Publié le 14.02.2020

Homo orans - l'homme qui prie


Homo orans - l'homme qui prie

Chers∙ères membres et ami∙e∙s de la Faculté de théologie

Au cours du semestre de printemps 2020, la prière sera au centre des offres de la faculté. Le 13 février, l'Institut d'études œcuméniques organise une journée d'étude sur "La prière en communauté et en paroisse". Du 30 avril au 2 mai, une conférence interdisciplinaire de l'Institut pour l'étude des religions et le dialogue interreligieux portera sur la prière dans le christianisme et les autres religions (judaïsme, islam, bouddhisme zen.  Et du 17 au 19 juin, les journées d'étude du Centre d'études Foi et Société seront consacrées au thème "Veillez et priez" (Marc 14:38), Spiritualité, mysticisme et prière en période de troubles politiques". De nombreux·ses intervenant·e·s et conférenciers·ères expert·e·s engagé·e·s de Suisse et de l'étranger participeront à ces événements. Si Friedrich Heiler a pu affirmer en 1918 que l'étude de la prière n'est pas "l'un des principaux sujets de la recherche théologique et des sciences de religions", ces colloques souhaitent rappeler l'importance de la prière. La "théologie" chrétienne est d'abord une "théologie à genoux" qui réfléchit à la Parole, au Logos, descendue vers nous pour nous inviter à l'amitié avec Dieu.

L'une des règles de conduite des Indiens est ce conseil : "Lève-toi avec le soleil pour prier. Il faut prier tout seul et souvent. Le Grand Esprit n’écoutera que si tu parles". L'expérience de prière de la mystique Thérèse d'Avila converge ainsi et en même temps met ses propres accents. En elle, qui a été critiquée à plusieurs reprises par certains théologiens et prélats de son temps parce qu'elle n'était "qu'une femme", mais qui en 1969 a été déclarée par Paul VI la première femme Docteure de l'Église catholique, on peut voir ce qu'est la prière "chrétienne" : un trato de amistad, c'est-à-dire cultiver l'amitié avec Dieu, l'attention aimante à Dieu incarnée dans la conscience de la similitude et de la différence entre lui et nous. Avec des mots simples et rafraîchissants, sans supra-réflexion théologique, elle a décrit son expérience de la prière "comme le fait de rester avec un ami que nous rencontrons souvent seuls, simplement pour être avec lui, sachant avec certitude qu'il nous aime". Et ici, il n'est pas important de penser beaucoup ou de parler beaucoup, mais "d'aimer beaucoup" en réponse à l'amour de Dieu – tout comme entre amis, ce ne sont pas les mots qui importent, mais la conscience de la gratitude de la présence respective. Thérèse demande à ceux qui n'ont pas encore commencé ce genre de prière "de ne pas manquer un si grand bien".

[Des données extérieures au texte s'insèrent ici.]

(** * Coxswain2Fit: the TCX extractor, the document walker and the time aligner

    A shallow embedding of [parse_tcx.py].  The XML document is a tree of
    elements as lxml exposes it (tag in Clark notation, attribute dictionary,
    text, children); Python dictionaries are finite maps with string keys;
    a Python exception is the [Raise] branch of the [result] type; a pandas
    DataFrame is a list of column names with one dictionary per row, where a
    column that a row does not bind is a missing value (NaN / NaT). *)

From Stdlib Require Import ZArith QArith Ascii.
From stdpp Require Import base option list gmap strings.

Local Open Scope Z_scope.

(** ** Python exceptions and fallible computations *)

Inductive exn : Type :=
| AttributeError   (* attribute access on None *)
| TypeError        (* None[0], float(None), tz-naive astimezone *)
| IndexError       (* elem[0] on an element without children, iloc[0] on an empty frame *)
| KeyError         (* lap.attrib['StartTime'], a column that does not exist *)
| ValueError.      (* float('abc'), unsorted merge keys, nothing to concatenate *)

Inductive result (A : Type) : Type :=
| OK (a : A)
| Raise (e : exn).
Arguments OK {A} a.
Arguments Raise {A} e.

#[global] Instance result_ret : MRet result := fun _ a => OK a.
#[global] Instance result_bind : MBind result := fun _ _ f m =>
  match m with
  | OK a => f a
  | Raise e => Raise e
  end.

#[global] Instance result_fmap : FMap result := fun _ _ f m =>
  match m with
  | OK a => OK (f a)
  | Raise e => Raise e
  end.

Definition is_OK {A} (r : result A) : Prop := exists a, r = OK a.
Definition raises {A} (r : result A) : Prop := exists e, r = Raise e.

(** [x.attr] where [x] may be None. *)
Definition deref {A} (x : option A) : result A :=
  match x with
  | Some a => OK a
  | None => Raise AttributeError
  end.

(** A for loop whose body may raise: the state is threaded from left to
    right and the first exception ends the loop. *)
Fixpoint for_each {S X : Type} (body : S -> X -> result S) (xs : list X) (s : S) : result S :=
  match xs with
  | [] => OK s
  | x :: xs' => s' ← body s x; for_each body xs' s'
  end.

(** ** The document tree (lxml.etree._Element) *)

#[warnings="-register-all"]
Inductive Element : Type :=
| mkElement (tag : string) (attrib : gmap string string)
            (text : option string) (children : list Element).

Definition tag (e : Element) : string := let 'mkElement t _ _ _ := e in t.
Definition attrib (e : Element) : gmap string string := let 'mkElement _ a _ _ := e in a.
Definition text (e : Element) : option string := let 'mkElement _ _ x _ := e in x.
Definition children (e : Element) : list Element := let 'mkElement _ _ _ c := e in c.

Definition NAMESPACES : list (string * string) :=
  [ ("ns",  "http://www.garmin.com/xmlschemas/TrainingCenterDatabase/v2");
    ("ns2", "http://www.garmin.com/xmlschemas/UserProfile/v2");
    ("ns3", "http://www.garmin.com/xmlschemas/ActivityExtension/v2");
    ("ns4", "http://www.garmin.com/xmlschemas/ProfileExtension/v1");
    ("ns5", "http://www.garmin.com/xmlschemas/ActivityGoals/v1") ].

Fixpoint prefix_uri (namespaces : list (string * string)) (prefix : string) : string :=
  match namespaces with
  | [] => ""
  | (p, uri) :: rest => if String.eqb p prefix then uri else prefix_uri rest prefix
  end.

(** The two ElementPath forms the program uses: ['p:Name'] selects among the
    children of the context node, ['.//p:Name'] among all its descendants. *)
Inductive path : Type :=
| child_path (prefix name : string)
| descendant_path (prefix name : string).

(** [{uri}Name], the tag a prefixed name stands for. *)
Definition clark (namespaces : list (string * string)) (prefix name : string) : string :=
  "{" +:+ prefix_uri namespaces prefix +:+ "}" +:+ name.

Definition has_tag (t : string) (e : Element) : bool := String.eqb (tag e) t.

(** All proper descendants of a node in document order. *)
Fixpoint descendants (e : Element) : list Element :=
  let 'mkElement _ _ _ cs := e in
  (fix over (l : list Element) : list Element :=
     match l with
     | [] => []
     | c :: l' => c :: descendants c ++ over l'
     end) cs.

Definition candidates (e : Element) (p : path) : list Element :=
  match p with
  | child_path _ _ => children e
  | descendant_path _ _ => descendants e
  end.

Definition path_tag (namespaces : list (string * string)) (p : path) : string :=
  match p with
  | child_path prefix name | descendant_path prefix name => clark namespaces prefix name
  end.

(** [e.findall(p, namespaces)] and [e.find(p, namespaces)]. *)
Definition findall (e : Element) (p : path) (namespaces : list (string * string)) : list Element :=
  List.filter (has_tag (path_tag namespaces p)) (candidates e p).

Definition find (e : Element) (p : path) (namespaces : list (string * string)) : option Element :=
  head (findall e p namespaces).
(** What [L <= x] says of [x] when [L] is positive. *)
Lemma ge_cases L x : is_pos L = true -> (L <=? x)%float = true ->
  Prim2SF x = S754_infinity false \/
  exists m e, Prim2SF x = S754_finite false m e /\ (fval L <= val (Zpos m) e)%Q.
Proof.
  intros HL H. pose proof (Prim2SF_valid L) as VL. pose proof (Prim2SF_valid x) as Vx.
  rewrite leb_spec in H. unfold is_pos, fval in *.
  destruct (Prim2SF L) as [sL|sL| |[] kL jL]; try discriminate HL.
  destruct (Prim2SF x) as [s|[]| |[] m e]; try discriminate H.
  - left. reflexivity.
  - right. exists m, e. split; [reflexivity |]. apply SFleb_fin_pos; assumption.
Qed.

Lemma ge_of L z : is_pos L = true ->
  (Prim2SF z = S754_infinity false \/
   exists m e, Prim2SF z = S754_finite false m e /\ (fval L <= val (Zpos m) e)%Q) ->
  (L <=? z)%float = true.
Proof.
  intros HL H. pose proof (Prim2SF_valid L) as VL. pose proof (Prim2SF_valid z) as Vz.
  rewrite leb_spec. unfold is_pos, fval in *.
  destruct (Prim2SF L) as [sL|sL| |[] kL jL]; try discriminate HL.
  destruct H as [E | (m & e & E & H)]; rewrite E in *; [reflexivity |].
  apply (proj2 (SFleb_fin_pos _ _ _ _ VL Vz)), H.
Qed.

Lemma round_ge L z m e lc X : is_pos L = true -> 0 < m ->
  Prim2SF z = binary_round_aux prec emax false m e lc ->
  (val m e <= X)%Q -> (X < val (m + 1) e)%Q -> (fval L <= X)%Q ->
  (L <=? z)%float = true.
Proof.
  intros HL Hm Hz H1 H2 H3.
  destruct (is_pos_facts L HL) as (kL & jL & _ & EL & HkL & HjL). rewrite EL in H3.
  pose proof (Prim2SF_valid z) as V. rewrite Hz in V.
  apply ge_of; [exact HL |]. rewrite Hz, EL.
  apply (round_aux_ge m e lc X (Zpos kL) jL); auto. lia.
Qed.

(** Multiplication by a positive constant. *)
Lemma mul_ge Lp c L p : is_pos Lp = true -> is_pos c = true -> is_pos L = true ->
  (fval L <= fval Lp * fval c)%Q -> (Lp <=? p)%float = true -> (L <=? p * c)%float = true.
Proof.
  intros HLp Hc HL Hb Hp.
  destruct (is_pos_facts c Hc) as (mc & ec & Ec & Fc & _). rewrite Fc in Hb.
  destruct (ge_cases Lp p HLp Hp) as [Ep | (mp & ep & Ep & Hv)].
  - apply ge_of; [exact HL |]. left. rewrite mul_spec, Ep, Ec. reflexivity.
  - apply (round_ge L (p * c) (Zpos (mp * mc)) (ep + ec) loc_Exact (val (Zpos (mp * mc)) (ep + ec))).
    + exact HL.
    + lia.
    + rewrite mul_spec, Ep, Ec. reflexivity.
    + apply Qle_refl.
    + apply val_lt_same. lia.
    + apply Qle_trans with (1 := Hb). rewrite Pos2Z.inj_mul, val_mult.
      apply Qmult_le_compat_r; [exact Hv | apply val_nonneg; lia].
Qed.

Pour Thérèse, la prière n'est pas l'accomplissement d'un devoir de plaire à Dieu, ni un événement ponctuel qui doit être répété et prolongé aussi souvent que possible, mais plutôt un événement relationnel. Cela ne peut pas se limiter à certains moments et à certains lieux. Il imprègne plutôt l'ensemble de la vie. Ainsi cela ne peut être divisé en temps de prière (contemplatio) et en temps d'action (actio). La prière comme amitié avec Dieu peut et doit être cultivée par chacun de nous : nous ne pouvons pas nous en passer en la confiant à d'autres.

Je vous invite à percevoir les colloques sur la prière de notre Faculté comme un encouragement à cultiver l'amitié avec Dieu et comme une façon de devenir comme le Christ, "viendra ce qui viendra", comme l'a dit Thérèse, c'est-à-dire dans les bons et les mauvais jours, en étant en santé ou malade, et aussi en sachant que même la mort "ne peut nous séparer de l'amour de Dieu qui est en Jesus-Christ" (Rm 8, 39), parce que "c’est en lui que nous avons la vie, le mouvement et l’être" (Ac 17, 28). C'est l'accent que la théologie chrétienne doit mettre dans le dialogue interreligieux au sujet de la prière : argumentatif, irénique, buvant à sa propre source et avec une oreille ouverte sur la prophétie étrangère d’autres religions.